Repeat exactly, please, the lines that begin at the start of the listing and end at the line holding "[Continuum]: servers with".
---*---
(* ===== verification/ConsistentHash.v ===== *)
(** * Consistent hashing (src/base3/consistenthash.h, src/base3/hash.h)

    [Continuum]: servers with capacities, a point on a ring of 2^32 for each
    unit of capacity, and the server of a hash: the next point on the ring.  The
    methods run under a [ReadWriteLock] ([RwLock]); here each is a function of
    the object.  [std::sort] does not say in which order equal points come: it
    is any function that sorts ([Sorter]). *)

From stdpp Require Import sorting.
From S2P Require Import Prelude CString Murmur Stl.

Record Point := mkPoint { point_ : Z; desc_ : bytes }.

Record Continuum := mkContinuum {
  points_ : list Point; desc_map_ : smap Z; name_ : bytes }.

(** [CompareByPoint] is the strict part. *)
Definition le_point (a b : Point) : Prop := point_ a <= point_ b.

Class Sorter (sort : list Point -> list Point) := {
  sort_permutes : forall l, sort l ≡ₚ l;
  sort_sorts : forall l, StronglySorted le_point (sort l) }.

(** [MurmurHash2(text, length, 0)]: base3/hash.h has the same function as
    bundle/murmurhash2.cc. *)
Definition Hash (text : bytes) : Z := MurmurHash2 text 0.

(** [std::map::erase] *)
Fixpoint map_erase {V} (k : bytes) (m : smap V) : smap V :=
  match m with
  | [] => []
  | (k', v) :: m => if bool_decide (k = k') then m else (k', v) :: map_erase k m
  end.

Definition Add (desc : bytes) (capacity : Z) (c : Continuum) : Continuum :=
  mkContinuum (points_ c) (map_set desc capacity (desc_map_ c)) (name_ c).
Definition Remove (desc : bytes) (c : Continuum) : bool * Continuum :=
  (true, mkContinuum (points_ c) (map_erase desc (desc_map_ c)) (name_ c)).
Definition Clear (c : Continuum) : Continuum := mkContinuum (points_ c) [] (name_ c).

(** [int sz = points_.size(); return sz]. *)
Definition Continuum_size (c : Continuum) : Z := u64 (i32 (Z.of_nat (length (points_ c)))).

(** [snprintf(buf, 21, "%s-%x", desc, k)]: the whole text; [buf] holds the first
    20 characters of it. *)
Definition point_text (desc : bytes) (k : Z) : bytes :=
  c_str desc ++ "-"%byte :: map hex_char (radix_digits 16 k).

(** The [len] bytes at [buf] that are hashed, [len] being the length of the whole
    text; [None]: some are behind the buffer. *)
Definition hashed_text (desc : bytes) (k : Z) : option bytes :=
  let text := point_text desc k in
  if size text <=? 20 then Some text
  else if size text =? 21 then Some (take 20 text ++ [x00])
  else None.

Definition server_points (func : bytes -> Z) (e : bytes * Z) : option (list Point) :=
  mapM (fun k => t ← hashed_text e.1 k; Some (mkPoint (func t) e.1)) (seqZ 0 e.2).

Definition target (func : bytes -> Z) (m : smap Z) : option (list Point) :=
  ls ← mapM (server_points func) m; Some (concat ls).

Definition total_point (m : smap Z) : Z := fold_left (fun t e => u32 (t + e.2)) m 0.

(** [None]: the buffer was overread. *)
Definition Rebuild (sort : list Point -> list Point) (func : bytes -> Z) (c : Continuum)
  : option (bool * Continuum) :=
  if total_point (desc_map_ c) =? 0 then Some (false, c)
  else
    l ← target func (desc_map_ c);
    Some (true, mkContinuum (sort l) (desc_map_ c) (name_ c)).

(** [std::lower_bound] on sorted points: the first that is not less. *)
Definition Locate (c : Continuum) (hash : Z) : bytes :=
  match List.find (fun p => hash <=? point_ p) (points_ c) with
  | Some p => desc_ p
  | None => match points_ c with p :: _ => desc_ p | [] => [] end
  end.

(** ** A sort, and examples *)

Fixpoint insert_point (p : Point) (l : list Point) : list Point :=
  match l with
  | [] => [p]
  | q :: l' => if point_ p <=? point_ q then p :: l else q :: insert_point p l'
  end.
Definition insertion_sort (l : list Point) : list Point := foldr insert_point [] l.

Definition three_servers : Continuum :=
  Add (bs "c") 4 (Add (bs "b") 4 (Add (bs "a") 4 (mkContinuum [] [] []))).

Definition rebuilt (c : Continuum) : Continuum :=
  match Rebuild insertion_sort Hash c with Some (_, c) => c | None => c end.

Definition located (c : Continuum) : list bytes :=
  map (Locate c) [0; 2 ^ 30; 2 ^ 31; 3 * 2 ^ 30; 2 ^ 32 - 1].

Example locate_three : located (rebuilt three_servers) = [bs "c"; bs "b"; bs "c"; bs "a"; bs "c"].
Proof. vm_compute. reflexivity. Qed.

Example locate_without_b :
  located (rebuilt (Remove (bs "b") three_servers).2) = [bs "c"; bs "a"; bs "c"; bs "a"; bs "c"].
Proof. vm_compute. reflexivity. Qed.

(** With the text cut off at 20 characters, sixteen points in a row are one: a
    server with a description of 18 characters loses most of its weight. *)
Example long_names_collide :
  let desc := bs "192.168.100.1:8080" in
  map (hashed_text desc) (seqZ 16 16) = replicate 16 (Some (desc ++ bs "-1" ++ [x00])) /\
  hashed_text (bs "192.168.100.1:8080") 256 = None.
Proof. vm_compute. done. Qed.

(** After the last server has gone [Rebuild] leaves the points of the servers
    that were there. *)
Example last_server_stays :
  let c := rebuilt (Add (bs "a") 2 (mkContinuum [] [] [])) in
  (fun r => (r.1, Locate r.2 7)) <$> Rebuild insertion_sort Hash (Remove (bs "a") c).2
  = Some (false, bs "a").
Proof. vm_compute. reflexivity. Qed.

#[export] Instance insertion_sorter : Sorter insertion_sort.
Proof.
  split.
  - intros l. induction l as [|p l IH]; cbn; [done|].
    assert (forall q m, insert_point q m ≡ₚ q :: m) as Hi.
    { intros q m. induction m as [|r m IHm]; cbn; [done|]. destruct (_ <=? _); [done|].
      rewrite IHm. apply perm_swap. }
    by rewrite Hi, IH.
  - assert (forall q m, StronglySorted le_point m -> StronglySorted le_point (insert_point q m)) as Hi.
    { intros q m. induction 1 as [|r m Hm IHm Hr]; cbn; [by repeat constructor|].
      destruct (Z.leb_spec (point_ q) (point_ r)).
      - constructor; [by constructor|]. constructor; [done|].
        eapply Forall_impl; [exact Hr|]. unfold le_point. intros. lia.
      - constructor; [done|].
        assert (forall x, x ∈ insert_point q m -> x = q \/ x ∈ m) as Hx.
        { clear. intros x. induction m as [|r m IH]; cbn; [rewrite list_elem_of_singleton; auto|].
          destruct (_ <=? _); rewrite !elem_of_cons; [tauto|]. intros [|Hx]; [auto|]. apply IH in Hx. tauto. }
        apply Forall_forall. intros x [->|Hin]%Hx; [unfold le_point; lia|].
        rewrite Forall_forall in Hr. auto. }
    intros l. induction l as [|p l IH]; cbn; [constructor|auto].
Qed.

(** ** The point a hash belongs to *)

(** The next point on the ring from [h] on; after the last the first follows. *)
Definition next_point (l : list Point) (h : Z) (p : Point) : Prop :=
  p ∈ l /\
  ((h <= point_ p /\ forall q, q ∈ l -> h <= point_ q -> point_ p <= point_ q) \/
   ((forall q, q ∈ l -> point_ q < h) /\ forall q, q ∈ l -> point_ p <= point_ q)).

Lemma next_point_unique l h p q : next_point l h p -> next_point l h q -> point_ p = point_ q.
Proof.
  intros [Hp [[H1 H2]|[H1 H2]]] [Hq [[H3 H4]|[H3 H4]]].
  - pose proof (H2 q Hq H3). pose proof (H4 p Hp H1). lia.
  - specialize (H3 p Hp). lia.
  - specialize (H1 q Hq). lia.
  - pose proof (H2 q Hq). pose proof (H4 p Hp). lia.
Qed.

Lemma next_point_sub l l' h p :
  (forall q, q ∈ l' -> q ∈ l) -> p ∈ l' -> next_point l h p -> next_point l' h p.
Proof. intros Hs Hp [_ [[H1 H2]|[H1 H2]]]; split; auto 6. Qed.

Lemma Locate_next c h :
  StronglySorted le_point (points_ c) -> points_ c <> [] ->
  exists p, next_point (points_ c) h p /\ Locate c h = desc_ p.
Proof.
  unfold Locate. destruct c as [l m n]. cbn [points_]. intros Hs Hn.
  destruct (List.find _ l) as [p|] eqn:E.
  - exists p. split; [|done]. assert (p ∈ l /\ h <= point_ p) as [Hp Hh].
    { apply List.find_some in E as [Hin Hle]. split; [by apply list_elem_of_In|lia]. }
    split; [done|left; split; [done|]]. clear Hn. induction Hs as [|r l Hl IH Hr]; cbn in E; [done|].
    destruct (Z.leb_spec h (point_ r)) as [Hle|Hlt].
    + injection E as <-. intros q [->|Hq]%elem_of_cons _; [done|]. rewrite Forall_forall in Hr. by apply Hr.
    + apply elem_of_cons in Hp as [->|Hp]; [lia|]. intros q [->|Hq]%elem_of_cons Hle; [lia|]. by apply IH.
  - destruct l as [|p l]; [done|]. exists p. split; [|done]. split; [by left|right]. split.
    + intros q Hq%list_elem_of_In. pose proof (List.find_none _ _ E q Hq). cbn in *. lia.
    + intros q [->|Hq]%elem_of_cons; [done|]. inversion_clear Hs as [|? ? ? Hr].
      rewrite Forall_forall in Hr. by apply Hr.
Qed.

(** ** Which points a set of servers has *)

Lemma target_elem func m l : target func m = Some l ->
  forall p, p ∈ l <-> exists e ps, e ∈ m /\ server_points func e = Some ps /\ p ∈ ps.
Proof.
  unfold target. intros H. destruct (mapM (server_points func) m) as [ls|] eqn:E; [|done].
  injection H as <-. apply mapM_Some_1 in E.
  induction E as [|e ps m ls He _ IH]; intros p.
  - split; [by intros ?%not_elem_of_nil|]. by intros (e & ps & ?%not_elem_of_nil & _).
  - cbn. rewrite elem_of_app, IH. split.
    + intros [Hp|(e' & ps' & Hin & H)]; [exists e, ps|exists e', ps']; rewrite elem_of_cons; auto.
    + intros (e' & ps' & [->|Hin]%elem_of_cons & He' & Hp); [left; congruence|right; eauto].
Qed.

Lemma server_points_desc func e ps p : server_points func e = Some ps -> p ∈ ps -> desc_ p = e.1.
Proof.
  unfold server_points. intros H%mapM_Some_1 Hp.
  apply list_elem_of_lookup in Hp as [i Hp]. destruct (Forall2_lookup_r _ _ _ _ _ H Hp) as (k & _ & Hk).
  destruct (hashed_text e.1 k); [|done]. by injection Hk as <-.
Qed.

Lemma elem_of_map_upd {V} d f (m : smap V) e : e.1 <> d -> e ∈ map_upd d f m <-> e ∈ m.
Proof.
  intros Hd. induction m as [|[k v] m IH]; cbn.
  - rewrite list_elem_of_singleton. split; [by intros ->|by intros ?%not_elem_of_nil].
  - case_bool_decide as Hk; [subst|destruct (str_lt d k)].
    + rewrite !elem_of_cons. split; (intros [->|]; [done|auto]).
    + rewrite (elem_of_cons _ _ (d, _)). split; [by intros [->|]|auto].
    + by rewrite !elem_of_cons, IH.
Qed.

Lemma map_find_absent {V} d (m : smap V) e : map_find d m = None -> e ∈ m -> e.1 <> d.
Proof.
  induction m as [|[k v] m IH]; cbn; [by intros _ ?%not_elem_of_nil|].
  case_bool_decide as Hk; [done|]. intros Hf [->|He]%elem_of_cons; [by intros <-|auto].
Qed.

Lemma map_erase_set {V} d (v : V) (m : smap V) :
  ordered m = true -> map_find d m = None -> map_erase d (map_set d v m) = m.
Proof.
  unfold map_set. induction m as [|[k w] m IH]; cbn; intros Ho Hf.
  - by rewrite bool_decide_eq_true_2.
  - case_bool_decide as Hk; [done|]. destruct (str_lt d k); cbn.
    + by rewrite bool_decide_eq_true_2.
    + rewrite bool_decide_eq_false_2 by done. apply andb_true_iff in Ho as [_ Ho]. by rewrite IH.
Qed.

(** ** Few keys move *)

Section Moves.
Context (sort : list Point -> list Point) `{!Sorter sort} (func : bytes -> Z).

Lemma Rebuild_points c c' : Rebuild sort func c = Some (true, c') ->
  exists l, target func (desc_map_ c) = Some l /\ points_ c' = sort l /\ desc_map_ c' = desc_map_ c.
Proof.
  unfold Rebuild. destruct (_ =? 0); [done|]. destruct (target func (desc_map_ c)) as [l|]; [|done].
  intros [= <-]. by exists l.
Qed.

Lemma Locate_common c c' d h :
  StronglySorted le_point (points_ c) -> StronglySorted le_point (points_ c') ->
  (forall p, p ∈ points_ c' -> p ∈ points_ c) ->
  (forall p, p ∈ points_ c -> desc_ p <> d -> p ∈ points_ c') ->
  (forall p q, p ∈ points_ c -> q ∈ points_ c -> point_ p = point_ q -> desc_ p = desc_ q) ->
  Locate c h = d \/ Locate c h = Locate c' h.
Proof.
  intros S S' Hsub Hkeep Hcol. destruct (decide (points_ c = [])) as [Hn|Hn].
  { right. assert (points_ c' = []) as Hn'.
    { destruct (points_ c') as [|p l]; [done|]. specialize (Hsub p ltac:(left)). rewrite Hn in Hsub.
      by apply not_elem_of_nil in Hsub. }
    unfold Locate. by rewrite Hn, Hn'. }
  destruct (Locate_next c h S Hn) as (p & Hp & ->).
  destruct (decide (desc_ p = d)) as [|Hd]; [by left|right].
  pose proof (Hkeep p (proj1 Hp) Hd) as Hin.
  destruct (Locate_next c' h S') as (q & Hq & ->); [by intros E; rewrite E in Hin; apply not_elem_of_nil in Hin|].
  apply Hcol; [apply Hp|apply Hsub, Hq|].
  apply (next_point_unique (points_ c') h); [|done]. by apply (next_point_sub (points_ c)).
Qed.

(** C31: A new server takes keys only for itself: of the hashes located before it
    was added each stays where it was or goes to it; and when it is removed
    again every hash is back.  Servers whose points coincide are excepted. *)
Theorem Continuum_moves d capacity c without with_d again :
  ordered (desc_map_ c) = true -> map_find d (desc_map_ c) = None ->
  Rebuild sort func c = Some (true, without) ->
  Rebuild sort func (Add d capacity c) = Some (true, with_d) ->
  Rebuild sort func (Remove d with_d).2 = Some (true, again) ->
  (forall p q, p ∈ points_ with_d -> q ∈ points_ with_d -> point_ p = point_ q -> desc_ p = desc_ q) ->
  forall h, (Locate with_d h = d \/ Locate with_d h = Locate without h) /\
    Locate again h = Locate without h.
Proof.
  intros Ho Hf R1 R2 R3 Hcol h.
  destruct (Rebuild_points _ _ R1) as (l1 & T1 & P1 & D1).
  destruct (Rebuild_points _ _ R2) as (l2 & T2 & P2 & D2).
  destruct (Rebuild_points _ _ R3) as (l3 & T3 & P3 & D3).
  cbn [Remove Add snd desc_map_] in *. rewrite D2, map_erase_set in T3 by done. split.
  - apply (Locate_common with_d without d h); rewrite ?P1, ?P2; try apply sort_sorts; [..|by rewrite P2 in Hcol].
    + intros p. rewrite !sort_permutes, (target_elem _ _ _ T1), (target_elem _ _ _ T2).
      intros (e & ps & He & Hs). exists e, ps. split; [|done].
      apply elem_of_map_upd; [by eapply map_find_absent|done].
    + intros p. rewrite !sort_permutes, (target_elem _ _ _ T1), (target_elem _ _ _ T2).
      intros (e & ps & He & Hs & Hp) Hd. exists e, ps. split; [|done].
      rewrite (server_points_desc _ _ _ _ Hs Hp) in Hd. by apply elem_of_map_upd in He.
  - unfold Locate. rewrite P3, P1. by rewrite T1 in T3; injection T3 as <-.
Qed.
End Moves.

(** Deciding that points of different servers do not coincide. *)
Definition apart (l : list Point) : bool :=
  forallb (fun p => forallb (fun q => negb (point_ p =? point_ q) || bool_decide (desc_ p = desc_ q)) l) l.

Lemma apart_spec l : apart l = true ->
  forall p q, p ∈ l -> q ∈ l -> point_ p = point_ q -> desc_ p = desc_ q.
Proof.
  unfold apart. intros H p q Hp%list_elem_of_In Hq%list_elem_of_In E.
  pose proof (proj1 (forallb_forall _ _) H p Hp) as Hl. cbn in Hl.
  pose proof (proj1 (forallb_forall _ _) Hl q Hq) as Hr. cbn in Hr. rewrite E, Z.eqb_refl in Hr.
  by apply bool_decide_eq_true in Hr.
Qed.

(** [three_servers] without "c", with it, and without it again. *)
Definition two_servers : Continuum := Add (bs "b") 4 (Add (bs "a") 4 (mkContinuum [] [] [])).
Definition third_server : Continuum := rebuilt (Add (bs "c") 4 two_servers).

Lemma Continuum_moves_witness :
  (Locate third_server (2 ^ 31) = bs "c"
   \/ Locate third_server (2 ^ 31) = Locate (rebuilt two_servers) (2 ^ 31)) /\
  Locate (rebuilt (Remove (bs "c") third_server).2) (2 ^ 31) = Locate (rebuilt two_servers) (2 ^ 31).
Proof.
  apply (Continuum_moves insertion_sort Hash (bs "c") 4 two_servers); [by vm_compute..|].
  apply apart_spec. by vm_compute.
Defined.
---*---
## Completed exercise
(* ===== verification/ConsistentHash.v ===== *)
(** * Consistent hashing (src/base3/consistenthash.h, src/base3/hash.h)

    [Continuum]: servers with capacities, a point on a ring of 2^32 for each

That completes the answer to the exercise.